4.3 Sensitivity Analysis

The sensitivity \( \Delta f \) should be analyzed to complete the selection probability equation, where \( G^{\prime} \) is the neighbor of \( G \). The neighbor of a graph is the graph obtained by changing only one edge. Because the addition or removal operations are similar, only the former is considered in our proof. There are two cases to consider: (1) The connection is an edge inside the community \( P \). (2) The connection is an edge between the community \( P \) and \( S \). Finally, we obtain \( \Delta f \le \frac{3}{m} \).

5 Experiment Evaluation

5.1 Experimental Setup

For comparison purposes, two techniques that are similar to our method were implemented as references. They are the basic differential privacy algorithms for the HRG model, which use the same privacy criteria as [13] and the algorithm perturbation presented in [10]; the results of the previously centralized differential privacy scheme and the algorithm perturbation scheme and our proposed scheme are labeled as “DP”, “MD” and “LLDP” respectively. We performed experiments on two real datasets to evaluate our algorithm. The details of datasets are shown in Table 1.

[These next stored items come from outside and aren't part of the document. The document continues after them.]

(* ===== verification/ResolverInv.v ===== *)
(** * The invariant of the resolver, and how its operations keep it

    [inv] says what holds of every reachable state: the pointer structure of
    [ResolverLinks], the state of each task (CNAME chain, zone, counters), the
    query budgets against the log of queries sent, what is in the cache and in
    the log, and that no caller is forgotten or called twice.  It is kept by
    every function of [Resolver], which also shows that none of them faults. *)

From stdpp Require Import base tactics numbers list gmap fin_maps.
From Stdlib Require Import ZArith Lia.
From S2P Require Import Prelude Names Types Cache Security ServerSelection Upstream EventLoop RootHints Interfaces Resolver ResolverLinks.

(** ** What a state is to satisfy *)

(** The records of an entry that is not negative are owned by its key's name;
    of answer data, the type is right too.  (Referral data is recognised by
    its content, see [referral_ns].) *)
Definition named (k : key_id) (rr : RR) : Prop := labels (rr_name rr) = k.1.1 ∧ rr_cls rr = k.2.
Definition about (k : key_id) (rr : RR) : Prop := named k rr ∧ rr_type rr = k.1.2.
Definition records_about (k : key_id) (records : list RR) (trust : TrustRank.t) : Prop :=
  Forall (named k) records ∧ (trust = TrustRank.Answer → Forall (about k) records).
Definition entry_about (k : key_id) (e : CacheEntry) : Prop := ce_is_negative e = false → records_about k (ce_records e) (ce_trust e).

Lemma entry_about_property : entry_property entry_about.
Proof.
  split; intros k e e'; unfold entry_about, records_about.
  - intros (-> & -> & ->). done.
  - intros ([ttl ->] & -> & ->) He Hn. destruct (He Hn) as [H1 H2].
    split; [|intros Ht; specialize (H2 Ht)]; apply Forall_fmap; (eapply Forall_impl; [eassumption|done]).
Qed.

(** [chain] is a sequence of CNAMEs that leads from [n] to [m]. *)
Fixpoint leads (n : Name) (chain : list RR) (m : Name) : Prop :=
  match chain with
  | [] => labels n = labels m
  | rr :: rest => labels (rr_name rr) = labels n ∧ match rr_rdata rr with RDataCNAME target => leads target rest m | _ => False end
  end.

Lemma leads_snoc chain rr target : ∀ n m, leads n chain m → labels (rr_name rr) = labels m → rr_rdata rr = RDataCNAME target →
  leads n (chain ++ [rr]) target.
Proof.
  induction chain as [|r chain IH]; intros n m; cbn [leads app]; [intros -> -> ->; done|].
  intros [-> H] Hn Hr. split; [done|]. destruct (rr_rdata r); try done. by eapply IH.
Qed.

Lemma leads_labels chain n n' m : labels n = labels n' → leads n chain m → leads n' chain m.
Proof. destruct chain as [|rr chain]; cbn [leads]; intros <-; done. Qed.

(** What a caller may be told about [q]. *)
Definition answer_ok (cfg : ResolverConfig) (q : Question) (o : Outcome) : Prop :=
  match o with
  | inl _ => True
  | inr r =>
    let m := rs_response r in
    m_questions m = [q] ∧ h_qr (m_header m) = true ∧ q_qclass q = kClassIN ∧
    (0 ≤ rs_upstream_queries_used r ≤ rc_max_upstream_queries cfg)%Z ∧
    ∃ chain rest target, m_answers m = chain ++ rest ∧ leads (q_qname q) chain target ∧
      (zlen chain ≤ rc_max_cname_chain cfg)%Z ∧ Forall (about (labels target, q_qtype q, kClassIN)) rest
  end.

Definition event_ok (cfg : ResolverConfig) (e : Event) : Prop :=
  match e with
  | Called _ q o => answer_ok cfg q o
  | Asked _ _ zone _ query wait _ _ =>
    h_rd (m_header query) = false ∧ (wait ≤ rc_max_query_timeout_ms cfg)%Z ∧
    ∃ q, m_questions query = [q] ∧ is_subdomain_of (q_qname q) zone = true ∧ q_qclass q = kClassIN
  | Stored zone key records trust _ negative =>
    k_qclass key = kClassIN ∧ Forall (λ rr, is_subdomain_of (rr_name rr) zone = true) records ∧
    (if negative then trust = TrustRank.Authority ∧ is_subdomain_of (k_name key) zone = true else records_about (canon key) records trust)
  | Primed _ _ | Alerted _ => True
  end.

Record target_ok (cfg : ResolverConfig) (t : Task) : Prop := {
  tg_hops : (0 ≤ t_cname_hops t ≤ rc_max_cname_chain cfg)%Z;
  tg_length : (zlen (t_chain t) ≤ t_cname_hops t)%Z;
  tg_leads : leads (q_qname (t_question t)) (t_chain t) (t_qname t);
}.

Record counters_ok (cfg : ResolverConfig) (t : Task) : Prop := {
  cn_glueless : (0 ≤ z_glueless_lookups (t_cut t) ≤ rc_max_glueless_ns cfg)%Z;
  cn_rounds : (0 ≤ z_retry_rounds (t_cut t) ≤ kMaxRetryRounds)%Z;
  cn_referrals : (0 ≤ t_referrals t ≤ rc_max_referral_depth cfg)%Z;
}.

Definition placed (t : Task) : Prop :=
  q_qclass (t_question t) = kClassIN ∧ is_subdomain_of (t_qname t) (z_zone (t_cut t)) = true.
(* ===== verification/SocketAddress.v ===== *)
(** * Socket addresses: [net/socket_address.h]

    What both listeners do with addresses.  A [sockaddr] is the model of
    [sockaddr_storage] of [Acl]; ports are kept in host order, so [htons] and
    [ntohs] are the identity here. *)

From stdpp Require Import base tactics numbers list strings.
From Stdlib Require Import ZArith Lia.
From S2P Require Import Prelude Types Wire Acl.

Definition family_of (a : sockaddr) : Z :=
  match a with SockV4 _ _ => AF_INET | SockV6 _ _ => AF_INET6 | SockOther => AF_UNSPEC end.

Definition make_address `{InetPton} (ip : list Z) (port : Z) : option sockaddr :=
  match inet_pton AF_INET (c_str ip) with
  | Some addr => Some (SockV4 addr port)
  | None => match inet_pton AF_INET6 (c_str ip) with Some addr => Some (SockV6 addr port) | None => None end
  end.

(** [sizeof(sockaddr_in6)] and [sizeof(sockaddr_in)]. *)
Definition address_length (a : sockaddr) : Z := if (family_of a =? AF_INET6)%Z then 28 else 16.

Definition port_of (a : sockaddr) : Z := match a with SockV4 _ port | SockV6 _ port => port | SockOther => 0 end.

(** The address alone; of an address of another family, the bytes at the place
    of an IPv4 address, which are zero. *)
Definition ip_key (a : sockaddr) : list Z :=
  match a with SockV4 addr _ | SockV6 addr _ => addr | SockOther => replicate 4 0%Z end.

(** Equal keys mean the same address of the same family: the limits count IPv4
    and IPv6 clients apart. *)
Lemma ip_key_family a b : client_wf a → client_wf b → a ≠ SockOther → b ≠ SockOther → ip_key a = ip_key b → family_of a = family_of b.
Proof. destruct a, b; cbn; try done; intros [? _] [? _] _ _ ->; lia. Qed.
(* ===== verification/TcpProofs.v ===== *)
(** * The TCP listener's invariant

    [wires] is the part about the tables and the loop: every connection is
    watched and has its idle timer, nothing else is, and the per-client counts
    are exact and within the limits.  [streams] is the part about the bytes:
    what arrived is the queries handed over, framed, in order, then what is
    still buffered; what was written, with what is queued, is the responses in
    order.  Every operation keeps both. *)

From stdpp Require Import base tactics numbers list gmap fin_maps fin_sets.
From Stdlib Require Import ZArith Lia.
From S2P Require Import Prelude Names Types Wire Builder Acl Cache QueryProcessor Upstream EventLoop SocketAddress TcpListener.

(** ** Histories of a connection *)

Definition arrived (id : Z) (log : list TcpEvent) : list Z :=
  log ≫= λ e, match e with Arrived i bytes => if decide (i = id) then bytes else [] | _ => [] end.
Definition handed (id : Z) (log : list TcpEvent) : list (list Z) :=
  log ≫= λ e, match e with Handed i body _ _ => if decide (i = id) then [body] else [] | _ => [] end.
Definition answered (id : Z) (log : list TcpEvent) : list Message :=
  log ≫= λ e, match e with Answered i m => if decide (i = id) then [m] else [] | _ => [] end.
Definition written (id : Z) (log : list TcpEvent) : list Z :=
  log ≫= λ e, match e with Written i bytes => if decide (i = id) then bytes else [] | _ => [] end.

(** [bytes] is the messages [bodies], each with its two-byte length, and then
    [rest]. *)
Fixpoint framed_as (bodies : list (list Z)) (bytes rest : list Z) : Prop :=
  match bodies with
  | [] => bytes = rest
  | body :: bodies =>
    ∃ hi lo bytes', bytes = hi :: lo :: body ++ bytes' ∧ Z.to_nat (Z.lor (Z.shiftl hi 8) lo) = length body ∧ framed_as bodies bytes' rest
  end.

Lemma framed_as_snoc bodies hi lo body rest : Z.to_nat (Z.lor (Z.shiftl hi 8) lo) = length body → ∀ bytes,
  framed_as bodies bytes (hi :: lo :: body ++ rest) → framed_as (bodies ++ [body]) bytes rest.
Proof.
  intros Hl. induction bodies as [|b bodies IH]; intros bytes; cbn [framed_as app].
  - intros ->. by exists hi, lo, rest.
  - intros (h & l & bs & -> & Hb & Hf). exists h, l, bs. auto.
Qed.

Lemma framed_as_app bodies rest more : ∀ bytes, framed_as bodies bytes rest → framed_as bodies (bytes ++ more) (rest ++ more).
Proof.
  induction bodies as [|b bodies IH]; intros bytes; cbn [framed_as]; [by intros ->|].
  intros (h & l & bs & -> & Hb & Hf). exists h, l, (bs ++ more). split_and!; [cbn; by rewrite <-app_assoc|done|auto].
Qed.

Definition tcp_bytes (m : Message) : list Z := build_tcp m (mkOptions 512 true).

(** ** The invariant *)

(** Connections for which an operation is under way: [Some (Some used)] while
    [process_messages] is on the stack with [used] bytes consumed, [Some None]
    when whole queries may be waiting. *)
Definition Mode : Type := Z → option (option nat).
Definition calm : Mode := λ _, None.
Definition only (id : Z) (x : option nat) : Mode := λ i, if decide (i = id) then Some x else None.

Lemma only_eq id x : only id x id = Some x.
Proof. unfold only. by rewrite decide_True. Qed.
Lemma only_ne id x i : i ≠ id → only id x i = None.
Proof. intros. unfold only. by rewrite decide_False. Qed.
(* ===== verification/UdpListener.v ===== *)
(** * The UDP listener: [net/udp_listener.cpp]

    Receiving datagrams, handing the well-formed queries to the query handler,
    and sending each response to the client it belongs to, sized to its EDNS
    buffer, from the address the query was sent to.

    - The socket is gone ([None]) once the listener is destroyed: responders
      hold weak references only.
    - As in [TcpListener], [handler n] is the response the handler gives at
      once, if any, and [sends n] are the results of the n-th response's calls
      of [sendmsg] (when they run out, the send buffer is full).
    - [ul_log] records what is handed over and what is sent, in order. *)

From stdpp Require Import base tactics numbers list gmap fin_maps strings.
From Stdlib Require Import ZArith Lia.
From S2P Require Import Prelude Names Types Wire Builder Acl QueryProcessor EventLoop SocketAddress.

(** ** The address a query arrived on *)

Definition kMaxDatagram : Z := 65535.
Definition kMaxPacketsPerWakeup : nat := 64.
Definition IPPROTO_IP : Z := 0.
Definition IP_PKTINFO : Z := 8.
Definition IPPROTO_IPV6 : Z := 41.
Definition IPV6_PKTINFO : Z := 50.

(** A control message, with its data as bytes. *)
Record cmsghdr := mkCmsg { cmsg_level : Z; cmsg_type : Z; cmsg_data : list Z }.

(** The two structures of the kernel's, field by field, each in its bytes. *)
Record in_pktinfo := mkPktinfo { ipi_ifindex : list Z; ipi_spec_dst : list Z; ipi_addr : list Z }.
Record in6_pktinfo := mkPktinfo6 { ipi6_addr : list Z; ipi6_ifindex : list Z }.
Inductive LocalAddress := NoLocal | Local4 (info : in_pktinfo) | Local6 (info : in6_pktinfo).

Definition pktinfo_of (data : list Z) : in_pktinfo := mkPktinfo (take 4 data) (take 4 (drop 4 data)) (take 4 (drop 8 data)).
Definition pktinfo_bytes (i : in_pktinfo) : list Z := ipi_ifindex i ++ ipi_spec_dst i ++ ipi_addr i.
Definition pktinfo6_of (data : list Z) : in6_pktinfo := mkPktinfo6 (take 16 data) (take 4 (drop 16 data)).
Definition pktinfo6_bytes (i : in6_pktinfo) : list Z := ipi6_addr i ++ ipi6_ifindex i.

Fixpoint read_local_address (control : list cmsghdr) : LocalAddress :=
  match control with
  | [] => NoLocal
  | c :: control =>
    if ((cmsg_level c =? IPPROTO_IP) && (cmsg_type c =? IP_PKTINFO))%Z then Local4 (pktinfo_of (cmsg_data c)) else
    if ((cmsg_level c =? IPPROTO_IPV6) && (cmsg_type c =? IPV6_PKTINFO))%Z then Local6 (pktinfo6_of (cmsg_data c)) else
    read_local_address control
  end.

(** ** State *)

Record UdpListenerConfig := mkUdpConfig { uc_address : list Z; uc_port : Z; uc_max_response_size : Z }.

Record UdpListenerStats := mkUdpStats {
  us_queries : Z; us_dropped_malformed : Z; us_dropped_responses : Z; us_responses_sent : Z; us_send_errors : Z;
}.
Inductive UdpCounter := UQueries | UMalformed | UResponses | USent | USendErrors.
Definition udp_count (x : UdpCounter) (s : UdpListenerStats) : UdpListenerStats :=
  let up n (b : bool) := if b then u64 (n + 1) else n in
  mkUdpStats (up (us_queries s) match x with UQueries => true | _ => false end)
    (up (us_dropped_malformed s) match x with UMalformed => true | _ => false end)
    (up (us_dropped_responses s) match x with UResponses => true | _ => false end)
    (up (us_responses_sent s) match x with USent => true | _ => false end)
    (up (us_send_errors s) match x with USendErrors => true | _ => false end).

(** What [sendmsg] is given. *)
Record Packet := mkPacket { pk_bytes : list Z; pk_to : sockaddr; pk_namelen : Z; pk_control : list cmsghdr }.

(** What a responder captures. *)
Record UdpResponder := mkUdpResponder { ur_peer : sockaddr; ur_local : LocalAddress; ur_max_size : Z }.

Inductive UdpEvent :=
| UdpHanded (query : Message) (client : ClientInfo) (respond : UdpResponder)
| UdpSent (response : Message) (p : Packet) (ok : bool).

Record UdpSocket := mkUdpSocket { so_fd : Z; so_stats : UdpListenerStats }.

Inductive UdpIo := UdpReadable.
Record UdpListener := mkUdpListener {
  ul_loop : EventLoop UdpIo Empty_set; ul_socket : option UdpSocket; ul_max_response_size : Z; ul_ticks : nat; ul_log : list UdpEvent;
}.

Definition udp_counted (s : UdpListener) (x : UdpCounter) : UdpListener :=
  mkUdpListener (ul_loop s) ((λ k, mkUdpSocket (so_fd k) (udp_count x (so_stats k))) <$> ul_socket s) (ul_max_response_size s) (ul_ticks s) (ul_log s).
Definition udp_tick (s : UdpListener) : UdpListener :=
  mkUdpListener (ul_loop s) (ul_socket s) (ul_max_response_size s) (S (ul_ticks s)) (ul_log s).
Definition udp_logged (s : UdpListener) (e : UdpEvent) : UdpListener :=
  mkUdpListener (ul_loop s) (ul_socket s) (ul_max_response_size s) (ul_ticks s) (ul_log s ++ [e]).

(** ** Sending *)

(** The control message that pins the source address of a response. *)
Definition source_control (local : LocalAddress) : list cmsghdr :=
  match local with
  | NoLocal => []
  | Local4 info => [mkCmsg IPPROTO_IP IP_PKTINFO (pktinfo_bytes (mkPktinfo (replicate 4 0%Z) (ipi_spec_dst info) (ipi_addr info)))]
  | Local6 info => [mkCmsg IPPROTO_IPV6 IPV6_PKTINFO (pktinfo6_bytes info)]
  end.

Inductive SendMsg := MsgInterrupted | MsgFailed | MsgSent.

(** The [do ... while] around [sendmsg]: whether the packet was taken. *)
Fixpoint sendmsg_retry (results : list SendMsg) : bool :=
  match results with [] | MsgFailed :: _ => false | MsgSent :: _ => true | MsgInterrupted :: results => sendmsg_retry results end.

Section listener.
Context (handler : nat → option Message) (sends : nat → list SendMsg).

Definition send (response : Message) (peer : sockaddr) (local : LocalAddress) (max_size : Z) (s : UdpListener) : UdpListener :=
  let bytes := build response (mkOptions max_size true) in
  let packet := mkPacket bytes peer (address_length peer) (source_control local) in
  let ok := sendmsg_retry (sends (ul_ticks s)) in
  udp_counted (udp_logged (udp_tick s) (UdpSent response packet ok)) (if ok then USent else USendErrors).

(** Calling a responder: nothing once the socket is gone. *)
Definition udp_respond (r : UdpResponder) (response : Message) (s : UdpListener) : UdpListener :=
  match ul_socket s with None => s | Some _ => send response (ur_peer r) (ur_local r) (ur_max_size r) s end.

(** ** Receiving *)

Inductive RecvMsg := DatagramAgain | DatagramError | Datagram (bytes : list Z) (peer : sockaddr) (control : list cmsghdr).

Definition on_datagram (bytes : list Z) (peer : sockaddr) (control : list cmsghdr) (s : UdpListener) : UdpListener :=
  match parse (take (Z.to_nat kMaxDatagram) bytes) with
  | Ok query =>
    if h_qr (m_header query) then udp_counted s UResponses else
    let s := udp_counted s UQueries in
    let max_size := max_udp_response_size (m_edns query) (ul_max_response_size s) in
    let r := mkUdpResponder peer (read_local_address control) max_size in
    let s := udp_logged s (UdpHanded query (mkClient peer Udp) r) in
    match handler (ul_ticks s) with Some response => udp_respond r response (udp_tick s) | None => udp_tick s end
  | _ => udp_counted s UMalformed
  end.

(** The [for] of [on_readable]. *)
Fixpoint readable_loop (i : nat) (recvs : list RecvMsg) (s : UdpListener) : UdpListener :=
  match i, recvs with
  | 0, _ | _, [] | _, DatagramAgain :: _ => s
  | S i, DatagramError :: recvs => readable_loop i recvs s
  | S i, Datagram bytes peer control :: recvs => readable_loop i recvs (on_datagram bytes peer control s)
  end.
Definition on_readable : list RecvMsg → UdpListener → UdpListener := readable_loop kMaxPacketsPerWakeup.

(** ** Setup and teardown *)

(** What the system calls of [create] return. *)
Record BindCalls := mkBindCalls { bc_socket : Z; bc_options_ok : bool; bc_bind_ok : bool; bc_bound : option sockaddr; bc_add_fd_ok : bool }.

(** The descriptors closed, and the listener and its port, if all went well. *)
Definition create_udp `{InetPton} (l : EventLoop UdpIo Empty_set) (cfg : UdpListenerConfig) (calls : BindCalls) :
    list Z * option (UdpListener * Z) :=
  match make_address (uc_address cfg) (uc_port cfg) with
  | None => ([], None)
  | Some _ =>
    let fd := bc_socket calls in
    if (fd <? 0)%Z then ([], None) else
    if negb (bc_options_ok calls && bc_bind_ok calls) then ([fd], None) else
    match bc_bound calls with
    | None => ([fd], None)
    | Some bound =>
      match add_fd l fd UdpReadable (bc_add_fd_ok calls) with
      | (Some _, _) => ([fd], None)
      | (None, l) =>
        ([], Some (mkUdpListener l (Some (mkUdpSocket fd (mkUdpStats 0 0 0 0 0))) (uc_max_response_size cfg) 0 [], port_of bound))
      end
    end
  end.

(** [remove_fd], and the socket closed with its last owner. *)
Definition destroy_udp (s : UdpListener) : list Z * UdpListener :=
  match ul_socket s with
  | None => ([], s)
  | Some k => ([so_fd k], mkUdpListener (remove_fd (ul_loop s) (so_fd k)) None (ul_max_response_size s) (ul_ticks s) (ul_log s))
  end.

(** ** Operations, as the event loop, the handler and the owner cause them *)

Inductive UdpOp := UdpReady (recvs : list RecvMsg) | UdpRespond (r : UdpResponder) (response : Message) | UdpDestroy.

Definition udp_exec (op : UdpOp) (s : UdpListener) : UdpListener :=
  match op with
  | UdpReady recvs => match ul_socket s with Some _ => on_readable recvs s | None => s end
  | UdpRespond r response => udp_respond r response s
  | UdpDestroy => (destroy_udp s).2
  end.

Definition udp_run (ops : list UdpOp) (s : UdpListener) : UdpListener := fold_left (λ s op, udp_exec op s) ops s.
End listener.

Table 1. Statistics of the datasets.

5.2 Experiment Evaluation of Community Detection

The real social network dataset we chose did not have standard community detection results. Thus, we chose the output of the Louvain algorithm as a standard control because the evaluation of the data had been performed in [15], and the Louvain method had been proven there to provide high-quality results.

The partitioning results of different privacy budgets are shown in Fig. 1. For both datasets, the results given by our algorithm increased with the increase of the privacy budget and gradually stabilized after reaching a certain value. This provides an effective reference for the selection of a privacy budget. In general, the effectiveness of algorithm perturbations is higher than that of input perturbations. The input disturbance used for comparison also followed a similar trend; however, the overall value was low, which is significantly different from its typical value. Newman [8] suggested that the value of \( Q \) in a general network is between 0.3 and 0.7, which can explain a good community structure. Therefore, although the modularity of the results obtained by our algorithm was lower than the real situation, it still retained an effective community structure.

Fig. 1.
figure 1

The modularity of two social network datasets under different ϵ

6 Conclusion

We analyzed the privacy problems of community detection can lead to and proposed a differentially private detection procedure based on the Louvain algorithm. Moreover, we proposed to further protect the relational data within the community by converting the individual community into a subgraph of an HRG model and subsequently calculating the edge connection probability by adding Laplacian noise. Experimental results indicated an improved performance on real data.